(Collected data entries)
^^^^^^^^
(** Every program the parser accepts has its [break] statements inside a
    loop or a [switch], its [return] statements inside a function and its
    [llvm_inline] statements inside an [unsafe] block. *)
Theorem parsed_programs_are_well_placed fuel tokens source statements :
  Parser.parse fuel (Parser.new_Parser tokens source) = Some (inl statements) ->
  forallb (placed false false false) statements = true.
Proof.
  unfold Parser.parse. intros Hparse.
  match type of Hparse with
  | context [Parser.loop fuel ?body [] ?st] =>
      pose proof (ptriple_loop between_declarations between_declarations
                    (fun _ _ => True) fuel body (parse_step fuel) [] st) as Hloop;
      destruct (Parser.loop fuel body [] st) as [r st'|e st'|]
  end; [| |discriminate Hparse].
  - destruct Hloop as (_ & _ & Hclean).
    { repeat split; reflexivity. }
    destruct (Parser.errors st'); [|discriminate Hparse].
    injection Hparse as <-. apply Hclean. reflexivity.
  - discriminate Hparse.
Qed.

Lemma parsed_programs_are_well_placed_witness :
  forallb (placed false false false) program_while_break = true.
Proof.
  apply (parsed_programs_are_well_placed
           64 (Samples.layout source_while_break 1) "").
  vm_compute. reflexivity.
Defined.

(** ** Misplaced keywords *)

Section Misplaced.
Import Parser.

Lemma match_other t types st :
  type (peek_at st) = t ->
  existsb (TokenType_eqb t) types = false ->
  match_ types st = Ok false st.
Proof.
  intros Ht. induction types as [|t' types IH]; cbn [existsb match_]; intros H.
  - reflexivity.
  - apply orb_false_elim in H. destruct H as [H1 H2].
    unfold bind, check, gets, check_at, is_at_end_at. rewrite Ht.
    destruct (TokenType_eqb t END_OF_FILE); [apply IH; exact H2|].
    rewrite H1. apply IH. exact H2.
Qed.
^^^^^^^^
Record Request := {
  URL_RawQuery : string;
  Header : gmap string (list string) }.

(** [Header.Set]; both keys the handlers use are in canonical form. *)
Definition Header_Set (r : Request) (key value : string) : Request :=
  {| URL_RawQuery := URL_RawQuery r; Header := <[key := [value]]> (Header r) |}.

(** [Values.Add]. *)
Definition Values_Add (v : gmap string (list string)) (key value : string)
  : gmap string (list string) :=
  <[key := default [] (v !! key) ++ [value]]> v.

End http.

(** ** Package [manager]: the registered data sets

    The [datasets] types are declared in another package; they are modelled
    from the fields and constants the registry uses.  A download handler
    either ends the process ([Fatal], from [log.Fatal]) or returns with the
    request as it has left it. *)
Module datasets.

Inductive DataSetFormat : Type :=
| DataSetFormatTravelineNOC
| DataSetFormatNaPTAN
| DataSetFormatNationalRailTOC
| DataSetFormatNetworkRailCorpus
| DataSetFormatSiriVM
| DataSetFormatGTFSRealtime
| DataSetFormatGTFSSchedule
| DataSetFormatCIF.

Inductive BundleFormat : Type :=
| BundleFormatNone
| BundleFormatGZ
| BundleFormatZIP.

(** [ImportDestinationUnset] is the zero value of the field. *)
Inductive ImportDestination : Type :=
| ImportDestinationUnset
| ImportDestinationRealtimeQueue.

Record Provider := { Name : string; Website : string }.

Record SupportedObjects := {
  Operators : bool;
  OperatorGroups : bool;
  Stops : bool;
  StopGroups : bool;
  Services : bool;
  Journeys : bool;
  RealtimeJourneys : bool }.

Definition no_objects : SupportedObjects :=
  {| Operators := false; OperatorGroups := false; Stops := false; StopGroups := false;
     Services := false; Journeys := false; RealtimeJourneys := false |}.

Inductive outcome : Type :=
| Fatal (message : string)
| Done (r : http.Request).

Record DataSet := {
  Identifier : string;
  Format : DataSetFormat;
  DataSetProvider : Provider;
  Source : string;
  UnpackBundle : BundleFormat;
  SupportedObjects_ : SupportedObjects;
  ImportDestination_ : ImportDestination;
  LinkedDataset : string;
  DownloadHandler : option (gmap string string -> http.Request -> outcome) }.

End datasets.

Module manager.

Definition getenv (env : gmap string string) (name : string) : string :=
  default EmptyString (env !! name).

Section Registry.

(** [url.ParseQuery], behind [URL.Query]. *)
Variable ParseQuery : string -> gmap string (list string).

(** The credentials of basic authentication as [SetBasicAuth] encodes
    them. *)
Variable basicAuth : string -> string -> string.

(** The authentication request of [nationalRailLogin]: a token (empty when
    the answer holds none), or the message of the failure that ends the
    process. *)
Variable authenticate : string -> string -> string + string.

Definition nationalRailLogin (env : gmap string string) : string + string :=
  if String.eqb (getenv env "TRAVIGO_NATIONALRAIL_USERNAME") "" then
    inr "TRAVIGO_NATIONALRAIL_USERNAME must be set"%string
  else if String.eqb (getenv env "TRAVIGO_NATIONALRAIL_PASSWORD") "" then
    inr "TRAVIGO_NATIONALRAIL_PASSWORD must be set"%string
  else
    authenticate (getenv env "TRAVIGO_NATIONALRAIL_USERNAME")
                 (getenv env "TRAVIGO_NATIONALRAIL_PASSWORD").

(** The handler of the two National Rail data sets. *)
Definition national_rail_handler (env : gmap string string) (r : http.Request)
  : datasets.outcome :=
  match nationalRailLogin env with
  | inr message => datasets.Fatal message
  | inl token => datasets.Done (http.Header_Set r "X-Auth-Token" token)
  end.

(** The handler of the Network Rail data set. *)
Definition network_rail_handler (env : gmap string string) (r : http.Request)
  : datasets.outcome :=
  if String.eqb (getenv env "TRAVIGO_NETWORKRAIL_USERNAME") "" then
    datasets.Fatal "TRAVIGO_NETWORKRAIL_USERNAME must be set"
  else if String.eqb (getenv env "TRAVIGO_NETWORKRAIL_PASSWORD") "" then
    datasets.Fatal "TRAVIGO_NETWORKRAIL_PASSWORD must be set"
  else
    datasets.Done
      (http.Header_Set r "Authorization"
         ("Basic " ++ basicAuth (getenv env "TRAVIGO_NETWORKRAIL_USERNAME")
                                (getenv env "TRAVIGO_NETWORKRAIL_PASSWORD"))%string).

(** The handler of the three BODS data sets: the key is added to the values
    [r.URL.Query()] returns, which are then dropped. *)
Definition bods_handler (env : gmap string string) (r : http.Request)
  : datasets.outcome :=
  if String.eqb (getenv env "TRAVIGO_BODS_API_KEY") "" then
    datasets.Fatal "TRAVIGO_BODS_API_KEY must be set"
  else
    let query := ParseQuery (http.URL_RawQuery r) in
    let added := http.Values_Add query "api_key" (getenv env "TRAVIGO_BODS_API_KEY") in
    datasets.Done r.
^^^^^^^^
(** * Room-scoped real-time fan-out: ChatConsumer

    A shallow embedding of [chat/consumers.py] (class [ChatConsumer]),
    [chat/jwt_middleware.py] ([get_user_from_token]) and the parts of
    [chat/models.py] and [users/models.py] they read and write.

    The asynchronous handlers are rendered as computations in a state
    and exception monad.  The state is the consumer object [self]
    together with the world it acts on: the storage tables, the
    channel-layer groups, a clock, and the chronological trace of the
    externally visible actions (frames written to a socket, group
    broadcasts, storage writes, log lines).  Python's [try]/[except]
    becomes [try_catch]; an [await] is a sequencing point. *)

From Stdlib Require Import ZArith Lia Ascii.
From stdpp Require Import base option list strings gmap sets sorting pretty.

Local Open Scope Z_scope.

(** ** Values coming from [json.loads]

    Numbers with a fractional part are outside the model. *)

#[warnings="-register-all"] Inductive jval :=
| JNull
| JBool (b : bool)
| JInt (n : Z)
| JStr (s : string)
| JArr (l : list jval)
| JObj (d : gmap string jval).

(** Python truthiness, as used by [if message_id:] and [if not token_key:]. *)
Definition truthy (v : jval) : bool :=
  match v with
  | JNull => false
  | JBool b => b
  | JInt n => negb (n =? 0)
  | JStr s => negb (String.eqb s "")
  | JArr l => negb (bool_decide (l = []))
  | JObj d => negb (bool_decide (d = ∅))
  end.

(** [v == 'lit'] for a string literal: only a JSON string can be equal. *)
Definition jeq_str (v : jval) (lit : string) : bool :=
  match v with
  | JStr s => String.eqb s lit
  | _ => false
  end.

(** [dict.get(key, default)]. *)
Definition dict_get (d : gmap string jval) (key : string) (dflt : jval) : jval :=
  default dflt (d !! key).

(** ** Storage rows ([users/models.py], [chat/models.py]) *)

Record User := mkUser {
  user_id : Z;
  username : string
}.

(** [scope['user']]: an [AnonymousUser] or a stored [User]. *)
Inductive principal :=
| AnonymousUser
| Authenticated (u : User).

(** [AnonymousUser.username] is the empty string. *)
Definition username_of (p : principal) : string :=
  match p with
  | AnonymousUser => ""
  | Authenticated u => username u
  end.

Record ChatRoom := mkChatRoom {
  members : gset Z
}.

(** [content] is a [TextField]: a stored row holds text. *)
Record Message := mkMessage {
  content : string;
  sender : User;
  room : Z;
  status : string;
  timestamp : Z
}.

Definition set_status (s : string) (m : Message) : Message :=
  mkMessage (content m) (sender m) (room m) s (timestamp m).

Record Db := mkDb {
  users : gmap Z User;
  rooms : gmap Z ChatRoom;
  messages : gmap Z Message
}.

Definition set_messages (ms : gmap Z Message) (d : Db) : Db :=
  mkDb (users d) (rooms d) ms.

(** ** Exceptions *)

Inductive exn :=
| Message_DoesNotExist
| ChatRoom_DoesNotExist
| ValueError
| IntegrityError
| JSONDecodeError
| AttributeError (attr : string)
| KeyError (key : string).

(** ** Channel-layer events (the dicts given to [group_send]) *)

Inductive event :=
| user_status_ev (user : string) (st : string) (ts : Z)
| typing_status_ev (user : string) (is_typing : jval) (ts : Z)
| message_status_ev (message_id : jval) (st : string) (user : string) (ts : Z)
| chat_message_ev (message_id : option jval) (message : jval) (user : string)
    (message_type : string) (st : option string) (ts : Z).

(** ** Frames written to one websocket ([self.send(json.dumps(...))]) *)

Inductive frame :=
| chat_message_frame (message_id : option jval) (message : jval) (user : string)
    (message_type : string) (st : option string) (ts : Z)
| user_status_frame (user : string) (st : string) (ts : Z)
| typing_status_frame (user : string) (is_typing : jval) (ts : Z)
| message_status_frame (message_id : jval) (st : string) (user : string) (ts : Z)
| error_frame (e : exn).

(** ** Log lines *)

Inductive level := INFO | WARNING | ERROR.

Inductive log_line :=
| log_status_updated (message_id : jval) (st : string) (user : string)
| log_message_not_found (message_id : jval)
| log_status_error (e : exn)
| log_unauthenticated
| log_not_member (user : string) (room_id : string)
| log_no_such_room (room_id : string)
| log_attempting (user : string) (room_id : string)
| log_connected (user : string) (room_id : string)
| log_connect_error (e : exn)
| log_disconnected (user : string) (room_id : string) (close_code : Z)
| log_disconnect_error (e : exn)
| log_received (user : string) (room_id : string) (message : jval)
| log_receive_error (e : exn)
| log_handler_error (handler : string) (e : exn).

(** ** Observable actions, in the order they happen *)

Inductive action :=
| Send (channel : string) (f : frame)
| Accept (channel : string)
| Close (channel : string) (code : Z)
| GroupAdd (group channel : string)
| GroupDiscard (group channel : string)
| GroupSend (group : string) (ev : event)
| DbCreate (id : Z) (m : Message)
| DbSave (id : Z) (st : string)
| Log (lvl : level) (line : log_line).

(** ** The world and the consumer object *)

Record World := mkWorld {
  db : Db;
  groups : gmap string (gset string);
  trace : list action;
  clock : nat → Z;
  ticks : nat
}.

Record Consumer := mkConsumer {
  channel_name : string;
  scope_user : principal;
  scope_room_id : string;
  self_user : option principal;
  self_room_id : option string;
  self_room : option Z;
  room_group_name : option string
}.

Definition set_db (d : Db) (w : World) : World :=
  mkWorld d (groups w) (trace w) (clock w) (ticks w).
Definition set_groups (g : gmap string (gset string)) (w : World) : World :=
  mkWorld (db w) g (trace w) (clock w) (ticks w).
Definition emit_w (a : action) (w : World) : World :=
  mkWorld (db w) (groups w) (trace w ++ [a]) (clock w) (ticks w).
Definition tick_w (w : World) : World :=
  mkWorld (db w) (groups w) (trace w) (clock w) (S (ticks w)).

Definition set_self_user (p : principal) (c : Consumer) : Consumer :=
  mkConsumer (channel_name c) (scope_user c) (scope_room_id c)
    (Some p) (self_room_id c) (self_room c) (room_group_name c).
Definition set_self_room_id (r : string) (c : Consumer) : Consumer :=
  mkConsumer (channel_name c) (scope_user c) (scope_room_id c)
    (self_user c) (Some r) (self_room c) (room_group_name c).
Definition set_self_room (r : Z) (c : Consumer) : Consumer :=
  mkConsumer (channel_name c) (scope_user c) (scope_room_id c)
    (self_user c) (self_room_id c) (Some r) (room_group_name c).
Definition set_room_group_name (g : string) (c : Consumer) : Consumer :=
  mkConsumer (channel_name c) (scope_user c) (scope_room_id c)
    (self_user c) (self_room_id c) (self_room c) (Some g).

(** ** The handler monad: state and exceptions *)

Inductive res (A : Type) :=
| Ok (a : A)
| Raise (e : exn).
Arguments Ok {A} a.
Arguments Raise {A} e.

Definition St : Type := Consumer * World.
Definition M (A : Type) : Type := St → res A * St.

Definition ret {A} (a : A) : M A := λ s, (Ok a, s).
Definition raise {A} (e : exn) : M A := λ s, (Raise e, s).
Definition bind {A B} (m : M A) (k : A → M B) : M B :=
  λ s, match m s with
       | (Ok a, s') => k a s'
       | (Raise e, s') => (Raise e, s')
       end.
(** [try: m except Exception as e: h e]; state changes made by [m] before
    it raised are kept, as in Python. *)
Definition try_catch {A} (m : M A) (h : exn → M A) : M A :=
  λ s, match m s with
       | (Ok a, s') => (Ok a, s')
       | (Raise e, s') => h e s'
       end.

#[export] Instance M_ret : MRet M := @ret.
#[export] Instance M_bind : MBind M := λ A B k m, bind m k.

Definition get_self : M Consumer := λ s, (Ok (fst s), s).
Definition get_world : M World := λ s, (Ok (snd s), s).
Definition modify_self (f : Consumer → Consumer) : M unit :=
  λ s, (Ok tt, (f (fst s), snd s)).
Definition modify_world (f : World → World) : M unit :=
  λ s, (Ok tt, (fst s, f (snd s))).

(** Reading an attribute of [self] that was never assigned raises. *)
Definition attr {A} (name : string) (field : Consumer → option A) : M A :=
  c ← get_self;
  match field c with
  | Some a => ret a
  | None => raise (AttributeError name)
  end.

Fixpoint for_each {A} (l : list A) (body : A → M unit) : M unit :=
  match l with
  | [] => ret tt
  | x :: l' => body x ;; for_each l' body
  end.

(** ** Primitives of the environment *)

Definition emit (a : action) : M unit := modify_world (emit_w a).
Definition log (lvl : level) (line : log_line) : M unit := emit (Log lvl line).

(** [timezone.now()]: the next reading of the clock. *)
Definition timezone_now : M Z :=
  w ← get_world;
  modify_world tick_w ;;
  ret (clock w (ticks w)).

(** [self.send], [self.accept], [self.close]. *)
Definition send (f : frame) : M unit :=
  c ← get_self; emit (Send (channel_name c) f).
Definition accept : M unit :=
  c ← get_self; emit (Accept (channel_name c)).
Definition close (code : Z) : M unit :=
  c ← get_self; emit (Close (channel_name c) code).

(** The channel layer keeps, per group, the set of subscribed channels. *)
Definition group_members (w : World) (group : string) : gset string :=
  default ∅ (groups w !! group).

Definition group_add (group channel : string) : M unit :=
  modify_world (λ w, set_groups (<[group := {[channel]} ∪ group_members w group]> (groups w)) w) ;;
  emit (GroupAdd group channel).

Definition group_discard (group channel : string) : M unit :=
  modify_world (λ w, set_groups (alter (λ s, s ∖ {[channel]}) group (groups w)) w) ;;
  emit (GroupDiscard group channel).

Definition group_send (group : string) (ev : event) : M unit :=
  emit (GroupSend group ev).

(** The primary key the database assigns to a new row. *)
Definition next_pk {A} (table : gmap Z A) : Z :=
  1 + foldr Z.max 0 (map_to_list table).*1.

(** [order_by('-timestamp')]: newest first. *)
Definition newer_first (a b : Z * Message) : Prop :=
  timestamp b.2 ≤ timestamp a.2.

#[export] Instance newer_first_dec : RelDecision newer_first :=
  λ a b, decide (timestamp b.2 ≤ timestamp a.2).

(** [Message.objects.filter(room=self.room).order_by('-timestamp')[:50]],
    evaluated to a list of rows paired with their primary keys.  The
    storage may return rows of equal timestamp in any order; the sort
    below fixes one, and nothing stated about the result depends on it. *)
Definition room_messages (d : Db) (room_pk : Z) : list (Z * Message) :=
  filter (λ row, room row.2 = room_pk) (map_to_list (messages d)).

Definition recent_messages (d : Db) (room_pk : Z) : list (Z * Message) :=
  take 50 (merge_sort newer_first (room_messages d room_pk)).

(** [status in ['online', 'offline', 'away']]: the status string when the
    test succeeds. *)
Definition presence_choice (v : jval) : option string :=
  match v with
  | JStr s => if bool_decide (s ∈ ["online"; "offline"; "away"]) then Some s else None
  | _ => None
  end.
^^^^^^^^
Could you retype exactly the lines above, starting at the line that contains "(** Every program" and ending at the line that contains "pose proof (ptriple_loop", and nothing more?

■ Written solution
(** Every program the parser accepts has its [break] statements inside a
    loop or a [switch], its [return] statements inside a function and its
    [llvm_inline] statements inside an [unsafe] block. *)
Theorem parsed_programs_are_well_placed fuel tokens source statements :
  Parser.parse fuel (Parser.new_Parser tokens source) = Some (inl statements) ->
  forallb (placed false false false) statements = true.
Proof.
  unfold Parser.parse. intros Hparse.
  match type of Hparse with
  | context [Parser.loop fuel ?body [] ?st] =>
      pose proof (ptriple_loop between_declarations between_declarations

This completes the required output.